Dominic Thiem vira final que parecia perdida e é o novo campeão do US Open

Dominic Thiem é o primeiro homem nascido nos anos 90 a vencer um torneio do Grand Slam.

Aos 27 anos, o austríaco (3.º no ranking ATP) travou a metamorfose surpreendente do melhor amigo Alexander Zverev (7.º) e deu a volta a uma final que parecia perdida (um déjà vu em relação à decisão feminina) e venceu por 2-6, 4-6, 6-4, 6-3 e 7-6(6).

Numa noite decisiva para ambas as carreiras, Zverev e Thiem nem sempre conseguiram brindar a audiência (televisiva, claro) com um ténis espetacular e o encontro dividiu-se em vários atos. O primeiro estendeu-se pelos dois primeiros sets e foi totalmente favorável ao alemão, que com uma assertividade rara se separou da sua própria sombra para dar dois passos determinantes. As estatísticas mostram que a vantagem foi, em grande parte, construída na vertical: com 88% de pontos ganhos no primeiro serviço e 28 subidas à rede, 22 delas bem sucedidas.

Com as bancadas do maior court do mundo vazias, não houve público que gritasse por uma recuperação para animar a decisão — mas ela chegou: Thiem, que apesar de estar na quarta final da carreira em Grand Slams entrou pela primeira vez como favorito, deixou o nervosismo para trás, devolveu a quebra de serviço que o alemão lhe impôs ao terceiro jogo e começou a abrir o livro. Obrigado a tomar a iniciativa para ter uma palavra a dizer, o austríaco voltou a intensificar a pressão no “saque” do adversário e foi recompensado na reta final, num 10.º jogo que começou a mudar o rumo da final.

Já com um set do seu lado, Thiem precisou de ser paciente e foi recompensado: não conseguiu aproveitar nenhum dos dois break points que criou ao 3-3, mas dois jogos depois Zverev cometeu uma dupla falta fatal que lhe deu a possibilidade de servir para forçar um set decisivo. E assim foi.

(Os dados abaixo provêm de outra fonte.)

Lemma manhattanSum_zero_repeat (l : list Point) (p : Point) :
  manhattanSum (p :: l) = 0 -> p :: l = repeat p (S (length l)).
Proof.
  revert p. induction l as [ | q rest IH]; intros p Hz.
  - reflexivity.
  - rewrite manhattanSum_cons2 in Hz.
    pose proof (manhattanSum_nonneg (q :: rest)) as Hn.
    pose proof (Rabs_pos (px q - px p)) as Hx.
    pose proof (Rabs_pos (py q - py p)) as Hy.
    assert (Hx0 : Rabs (px q - px p) = 0) by lra.
    assert (Hy0 : Rabs (py q - py p) = 0) by lra.
    assert (Hq : q = p).
    { destruct (Req_dec (px q - px p) 0) as [Hdx | Hdx];
        [ | apply Rabs_no_R0 in Hdx; contradiction ].
      destruct (Req_dec (py q - py p) 0) as [Hdy | Hdy];
        [ | apply Rabs_no_R0 in Hdy; contradiction ].
      destruct p, q. cbn [px py] in *. f_equal; lra. }
    subst q. cbn [length repeat]. f_equal. apply IH. lra.
Qed.

Lemma movementOf_nonneg (l : list Point) : 0 <= movementOf l.
Proof.
  rewrite movementOf_manhattanSum.
  destruct (length l <? 2)%nat eqn:E; [ lra | ].
  apply Nat.ltb_ge in E.
  apply Rmult_le_pos; [ apply manhattanSum_nonneg | ].
  apply Rlt_le, Rinv_0_lt_compat, lt_0_INR. lia.
Qed.

Lemma movementOf_zero_iff (l : list Point) :
  movementOf l = 0 <-> exists p n, l = repeat p n.
Proof.
  split.
  - intros Hz. destruct l as [ | p rest]; [ exists (mkPoint 0 0), 0%nat; reflexivity | ].
    exists p, (S (length rest)). apply manhattanSum_zero_repeat.
    rewrite movementOf_manhattanSum in Hz.
    destruct (length (p :: rest) <? 2)%nat eqn:E.
    + destruct rest as [ | q rest']; [ reflexivity | cbn in E; discriminate ].
    + apply Nat.ltb_ge in E.
      assert (Hpos : 0 < INR (length (p :: rest))) by (apply lt_0_INR; lia).
      unfold Rdiv in Hz. apply Rmult_integral in Hz. destruct Hz as [Hz | Hz].
      * exact Hz.
      * exfalso. apply Rinv_0_lt_compat in Hpos. lra.
  - intros (p & n & ->). apply movementOf_repeat.
Qed.

(** X17: the value [detectMovement] returns is never negative, and it is
    0 exactly when every position of the window, the new one included,
    is the new nose position: any displacement between two consecutive
    frames of the window gives a positive value. *)
Theorem detectMovement_zero_iff_stationary (s : Component.State) (lm : Landmarks) :
  let r := Component.detectMovement s lm in
  0 <= snd r /\
  (snd r = 0 <->
   Forall (fun q => q = noseTip lm) (Component.lastPositionsRef (fst r))).
Proof.
  cbv zeta. unfold Component.detectMovement. cbn [fst snd Component.lastPositionsRef].
  rewrite point_eta.
  split; [ apply movementOf_nonneg | ].
  rewrite movementOf_zero_iff.
  destruct (pushShift_snoc (Component.lastPositionsRef s) (noseTip lm)) as [l Hl].
  rewrite Hl. split.
  - intros (p & n & Hrep).
    assert (Hp : noseTip lm = p).
    { apply (repeat_spec n p). rewrite <- Hrep. apply in_or_app. right. left. reflexivity. }
    rewrite Hrep. apply Forall_forall. intros q Hq.
    apply repeat_spec in Hq. congruence.
  - intros Hall. exists (noseTip lm), (length (l ++ [noseTip lm])).
    apply Forall_eq_repeat. eapply Forall_impl; [ | exact Hall ].
    intros q Hq. symmetry. exact Hq.
Qed.

Lemma manhattanSum_translate (dx dy : R) (l : list Point) :
  manhattanSum (map (translatePoint dx dy) l) = manhattanSum l.
Proof.
  induction l as [ | p rest IH]; [ reflexivity | ].
  destruct rest as [ | q rest']; [ reflexivity | ].
  cbn [map] in *. rewrite !manhattanSum_cons2, IH.
  unfold translatePoint; cbn [px py]. f_equal. f_equal; f_equal; ring.
Qed.

(** X18: the movement value does not depend on where in the image the
    nose is: moving every position of the window by the same offset
    leaves it unchanged. *)
Theorem movementOf_translation_invariant (dx dy : R) (positions : list Point) :
  movementOf (map (translatePoint dx dy) positions) = movementOf positions.
Proof.
  rewrite !movementOf_manhattanSum, length_map, manhattanSum_translate.
  reflexivity.
Qed.

(** ** More on the score and the message *)

Lemma Component_tick_published (s : Component.State) (d : Detection) (rest : list Detection) :
  let s' := fst (Component.handleVideoPlayTick s (d :: rest)) in
  let movement := movementOf (Component.lastPositionsRef s') in
  Component.livenessScore s'
  = scoreOf (Component.blinkCountRef s') movement (expressionChangeOf (expressions d)) /\
  Component.message s'
  = guidance (Component.livenessScore s') (Component.blinkCountRef s') movement.
Proof. cbv zeta. rewrite Component_tick_state. split; reflexivity. Qed.

Lemma guidance_verified_iff (score movement : R) (blinkCount : nat) :
  guidance score blinkCount movement = msgVerified <->
  0.7 < score /\ (2 <= blinkCount)%nat /\ 0.1 <= movement.
Proof.
  unfold guidance.
  destruct (Rltb 0.7 score) eqn:Hs.
  - apply Rltb_spec in Hs. destruct (blinkCount <? 2)%nat eqn:Hb.
    + apply Nat.ltb_lt in Hb. split; [ | lia ].
      unfold msgBlink, msgVerified. cbn [append]. discriminate.
    + apply Nat.ltb_ge in Hb. destruct (Rltb movement 0.1) eqn:Hm.
      * apply Rltb_spec in Hm. split; [ discriminate | lra ].
      * assert (Hm' : 0.1 <= movement).
        { destruct (Rle_dec 0.1 movement) as [H | H]; [ exact H | ].
          assert (Hlt : movement < 0.1) by lra.
          apply Rltb_spec in Hlt. congruence. }
        split; auto.
  - assert (Hs' : score <= 0.7).
    { destruct (Rle_dec score 0.7) as [H | H]; [ exact H | ].
      assert (Hlt : 0.7 < score) by lra. apply Rltb_spec in Hlt. congruence. }
    split; [ discriminate | lra ].
Qed.

(** X19: the component reports a verified live face on a frame exactly
    when, after that frame, at least two blinks are counted, the movement
    over the position window is at least 0.1 and the score is above 0.7. *)
Theorem verified_message_iff
    (s : Component.State) (d : Detection) (rest : list Detection) :
  let s' := fst (Component.handleVideoPlayTick s (d :: rest)) in
  Component.message s' = "Live face verified! Natural movements detected."%string <->
  (2 <= Component.blinkCountRef s')%nat /\
  0.1 <= movementOf (Component.lastPositionsRef s') /\
  0.7 < Component.livenessScore s'.
Proof.
  cbv zeta. destruct (Component_tick_published s d rest) as (_ & Hm).
  rewrite Hm. change "Live face verified! Natural movements detected."%string
    with msgVerified.
  rewrite guidance_verified_iff. tauto.
Qed.

Lemma expressionChangeOf_nonneg (e : Expressions) :
  0 <= happy e \/ 0 <= surprised e \/ 0 <= neutral e -> 0 <= expressionChangeOf e.
Proof.
  intros H. unfold expressionChangeOf.
  pose proof (Rmax_l (Rmax (happy e) (surprised e)) (neutral e)).
  pose proof (Rmax_r (Rmax (happy e) (surprised e)) (neutral e)).
  pose proof (Rmax_l (happy e) (surprised e)).
  pose proof (Rmax_r (happy e) (surprised e)).
  destruct H as [H | [H | H]]; lra.
Qed.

Sem encantar, a final tornou-se na quarta consecutiva em torneios do Grand Slam a ser decidida no quinto set (um registo inédito) e ganhou em drama o que pecou em qualidade.

No quinto parcial jogou-se pela história e serviu-se para o encontro (primeiro Zverev, ao 5-3, depois Thiem, ao 6-5), mas a igualdade manteve-se e pela primeira vez nos 50 anos desde a introdução no tie-break no set final em Nova Iorque o título foi decidido no tira-teimas: ao terceiro match point, e depois de cãibras de parte a parte, o jogador natural de Wiener Neustadt conseguiu, finalmente, conquistar o maior título da carreira.

Depois de perder as finais de Roland Garros em 2018 e 2019 e do Australian Open já em 2020, Dominic Thiem é, finalmente, campeão de um torneio do Grand Slam.

E com história à mistura: nunca um austríaco tinha ganho o US Open e desde 1949 (Pancho Gonzales) que não havia uma recuperação de dois sets a zero na decisão de singulares. E esta foi a primeira reviravolta total desde a conquista épica do argentino Gaston Gaudio frente ao compatriota Guillermo Coria na edição de 2004 de Roland Garros, precisamente o torneio para o qual Dominic Thiem vira os olhos já de seguida.

Em termos de carreira, o título conquistado este domingo é o 17.º da carreira de Dominic Thiem em 27 finais disputadas, enquanto Alexander Zverev — que até este ano não tinha conseguido replicar nos Grand Slams o sucesso no circuito ATP (que o levou a conquistar o ATP Finals, em 2018, e três Masters 1000 — passa a contar com oito troféus de vice-campeão e 11 de vencedor.